[Stored data entries]
(** * Markdown code generation for the rich-document tree

    A shallow embedding of [packages/core/src/compiler/codegen/markdown.ts]:
    the node and mark vocabulary of [@/compiler/ast], the dispatcher
    [nodeToMarkdown], its per-variant renderers, and the properties the
    specification states about them; and of the build command of
    [packages/cli/src/commands/build.ts], which writes the generated text
    out and runs LaTeX on it. *)

From Stdlib Require Import String Ascii List ZArith Lia Bool DecimalString.
From Stdlib Require Import Permutation.
Import ListNotations.
Open Scope string_scope.

(** ** JavaScript primitives used by the generator *)

Module JS.

(** The line-feed character and the one-character string ['\n']. *)
Definition lf : ascii := "010"%char.
Definition NL : string := String lf EmptyString.

(** [Array.prototype.join('')]. *)
Definition join (parts : list string) : string := String.concat "" parts.

(** [Array.prototype.reduce(f, init)]: the callback sees the accumulator
    built so far and the next element, left to right. *)
Fixpoint reduce {A B : Type} (f : B -> A -> B) (xs : list A) (acc : B) : B :=
  match xs with
  | [] => acc
  | x :: rest => reduce f rest (f acc x)
  end.

(** Does the whole string consist of line feeds?  (The empty string does.) *)
Fixpoint onlyNewlines (s : string) : bool :=
  match s with
  | EmptyString => true
  | String c rest => Ascii.eqb c lf && onlyNewlines rest
  end.

(** [s.replace(/\n+$/, '')].  The pattern has neither the [g] nor the [m]
    flag, so [$] matches at the end of the input only and the first
    (leftmost) match is the one replaced.  A match starts at the first
    position from which a non-empty run of line feeds reaches the end of the
    input; it extends to the end, and is replaced by the empty string. *)
Fixpoint replaceTrailingNewlines (s : string) : string :=
  match s with
  | EmptyString => EmptyString
  | String c rest =>
      if Ascii.eqb c lf && onlyNewlines rest then EmptyString
      else String c (replaceTrailingNewlines rest)
  end.

(** *** Numbers

    A JavaScript number is a double.  The generator only ever holds
    integer-valued ones (the [start] of an ordered list and what [++] makes
    of it), and these are modelled as the [Z] they denote.  Every integer
    between [-2^53] and [2^53] is a double; beyond that only the multiples of
    a power of two are. *)

Definition two53 : Z := 9007199254740992.

(** The double nearest to an integer, ties going to the even significand
    (the integer is taken to be below the overflow threshold). *)
Definition roundToDouble (z : Z) : Z :=
  let a := Z.abs z in
  if (a <? two53)%Z then z
  else
    let ulp := (2 ^ (Z.log2 a - 52))%Z in
    let q := (a / ulp)%Z in
    let r := (a mod ulp)%Z in
    let q' :=
      if (ulp <? 2 * r)%Z || ((ulp =? 2 * r)%Z && Z.odd q)
      then (q + 1)%Z else q in
    (Z.sgn z * (q' * ulp))%Z.

(** [n++] on a number: the sum is rounded to a double, so from [2^53] on
    the counter may stand still or step by more than one. *)
Definition increment (n : Z) : Z := roundToDouble (n + 1).

(** [i] increments in a row. *)
Fixpoint advance (i : nat) (n : Z) : Z :=
  match i with
  | O => n
  | S i' => advance i' (increment n)
  end.

(** The decimal numeral of an integer, with a minus sign when negative. *)
Definition decimal (n : Z) : string :=
  NilZero.string_of_int (Z.to_int n).

(** [Number::toString]: [s] has [k] digits, [s * 10^(n-k)] reads back as
    [x], and [k] is as small as can be; of several such [s] the one whose
    value is nearest to [x] is taken, the even one on a tie. *)
Definition candidate (x k n s : Z) : option (Z * Z * Z) :=
  let e := (n - k)%Z in
  let v := (s * 10 ^ e)%Z in
  if (0 <=? e)%Z && (10 ^ (k - 1) <=? s)%Z && (s <? 10 ^ k)%Z
     && (roundToDouble v =? x)%Z
  then Some (v, s, n) else None.

Definition pick (x : Z) (a b : option (Z * Z * Z)) : option (Z * Z * Z) :=
  match a, b with
  | None, _ => b
  | _, None => a
  | Some (va, sa, _), Some (vb, _, _) =>
      let da := Z.abs (va - x) in
      let db := Z.abs (vb - x) in
      if (da <? db)%Z then a
      else if (db <? da)%Z then b
      else if Z.even sa then a else b
  end.

(** The candidates with [k] digits: [x] has [D] digits, so [n] is [D], or
    [D + 1] when the digits round up to the next power of ten. *)
Definition shortestAt (x D k : Z) : option (Z * Z * Z) :=
  let around n :=
    let s0 := (x / 10 ^ (n - k))%Z in
    pick x (candidate x k n s0) (candidate x k n (s0 + 1)%Z) in
  pick x (around D) (around (D + 1)%Z).

(** Seventeen digits identify any double; an integer that is no double at
    all keeps its own digits. *)
Fixpoint shortest (x D k : Z) (fuel : nat) : Z * Z * Z :=
  match fuel with
  | O => (x, D, D)
  | S fuel' =>
      match shortestAt x D k with
      | Some (_, s, n) => (s, k, n)
      | None => shortest x D (k + 1)%Z fuel'
      end
  end.

Fixpoint zeros (n : nat) : string :=
  match n with
  | O => EmptyString
  | S n' => String "0" (zeros n')
  end.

DIRECTIONS FOR THIS TASK: Reproduce the entries exactly as they appear.

WRITTEN ANSWER:
(** * Markdown code generation for the rich-document tree

    A shallow embedding of [packages/core/src/compiler/codegen/markdown.ts]:
    the node and mark vocabulary of [@/compiler/ast], the dispatcher
    [nodeToMarkdown], its per-variant renderers, and the properties the
    specification states about them; and of the build command of
    [packages/cli/src/commands/build.ts], which writes the generated text
    out and runs LaTeX on it. *)

From Stdlib Require Import String Ascii List ZArith Lia Bool DecimalString.
From Stdlib Require Import Permutation.
Import ListNotations.
Open Scope string_scope.

(** ** JavaScript primitives used by the generator *)

Module JS.

(** The line-feed character and the one-character string ['\n']. *)
Definition lf : ascii := "010"%char.
Definition NL : string := String lf EmptyString.

(** [Array.prototype.join('')]. *)
Definition join (parts : list string) : string := String.concat "" parts.

(** [Array.prototype.reduce(f, init)]: the callback sees the accumulator
    built so far and the next element, left to right. *)
Fixpoint reduce {A B : Type} (f : B -> A -> B) (xs : list A) (acc : B) : B :=
  match xs with
  | [] => acc
  | x :: rest => reduce f rest (f acc x)
  end.

(** Does the whole string consist of line feeds?  (The empty string does.) *)
Fixpoint onlyNewlines (s : string) : bool :=
  match s with
  | EmptyString => true
  | String c rest => Ascii.eqb c lf && onlyNewlines rest
  end.

(** [s.replace(/\n+$/, '')].  The pattern has neither the [g] nor the [m]
    flag, so [$] matches at the end of the input only and the first
    (leftmost) match is the one replaced.  A match starts at the first
    position from which a non-empty run of line feeds reaches the end of the
    input; it extends to the end, and is replaced by the empty string. *)
Fixpoint replaceTrailingNewlines (s : string) : string :=
  match s with
  | EmptyString => EmptyString
  | String c rest =>
      if Ascii.eqb c lf && onlyNewlines rest then EmptyString
      else String c (replaceTrailingNewlines rest)
  end.

(** *** Numbers

    A JavaScript number is a double.  The generator only ever holds
    integer-valued ones (the [start] of an ordered list and what [++] makes
    of it), and these are modelled as the [Z] they denote.  Every integer
    between [-2^53] and [2^53] is a double; beyond that only the multiples of
    a power of two are. *)

Definition two53 : Z := 9007199254740992.

(** The double nearest to an integer, ties going to the even significand
    (the integer is taken to be below the overflow threshold). *)
Definition roundToDouble (z : Z) : Z :=
  let a := Z.abs z in
  if (a <? two53)%Z then z
  else
    let ulp := (2 ^ (Z.log2 a - 52))%Z in
    let q := (a / ulp)%Z in
    let r := (a mod ulp)%Z in
    let q' :=
      if (ulp <? 2 * r)%Z || ((ulp =? 2 * r)%Z && Z.odd q)
      then (q + 1)%Z else q in
    (Z.sgn z * (q' * ulp))%Z.

(** [n++] on a number: the sum is rounded to a double, so from [2^53] on
    the counter may stand still or step by more than one. *)
Definition increment (n : Z) : Z := roundToDouble (n + 1).

(** [i] increments in a row. *)
Fixpoint advance (i : nat) (n : Z) : Z :=
  match i with
  | O => n
  | S i' => advance i' (increment n)
  end.

(** The decimal numeral of an integer, with a minus sign when negative. *)
Definition decimal (n : Z) : string :=
  NilZero.string_of_int (Z.to_int n).

(** [Number::toString]: [s] has [k] digits, [s * 10^(n-k)] reads back as
    [x], and [k] is as small as can be; of several such [s] the one whose
    value is nearest to [x] is taken, the even one on a tie. *)
Definition candidate (x k n s : Z) : option (Z * Z * Z) :=
  let e := (n - k)%Z in
  let v := (s * 10 ^ e)%Z in
  if (0 <=? e)%Z && (10 ^ (k - 1) <=? s)%Z && (s <? 10 ^ k)%Z
     && (roundToDouble v =? x)%Z
  then Some (v, s, n) else None.

Definition pick (x : Z) (a b : option (Z * Z * Z)) : option (Z * Z * Z) :=
  match a, b with
  | None, _ => b
  | _, None => a
  | Some (va, sa, _), Some (vb, _, _) =>
      let da := Z.abs (va - x) in
      let db := Z.abs (vb - x) in
      if (da <? db)%Z then a
      else if (db <? da)%Z then b
      else if Z.even sa then a else b
  end.

(** The candidates with [k] digits: [x] has [D] digits, so [n] is [D], or
    [D + 1] when the digits round up to the next power of ten. *)
Definition shortestAt (x D k : Z) : option (Z * Z * Z) :=
  let around n :=
    let s0 := (x / 10 ^ (n - k))%Z in
    pick x (candidate x k n s0) (candidate x k n (s0 + 1)%Z) in
  pick x (around D) (around (D + 1)%Z).

(** Seventeen digits identify any double; an integer that is no double at
    all keeps its own digits. *)
Fixpoint shortest (x D k : Z) (fuel : nat) : Z * Z * Z :=
  match fuel with
  | O => (x, D, D)
  | S fuel' =>
      match shortestAt x D k with
      | Some (_, s, n) => (s, k, n)
      | None => shortest x D (k + 1)%Z fuel'
      end
  end.

Fixpoint zeros (n : nat) : string :=
  match n with
  | O => EmptyString
  | S n' => String "0" (zeros n')
  end.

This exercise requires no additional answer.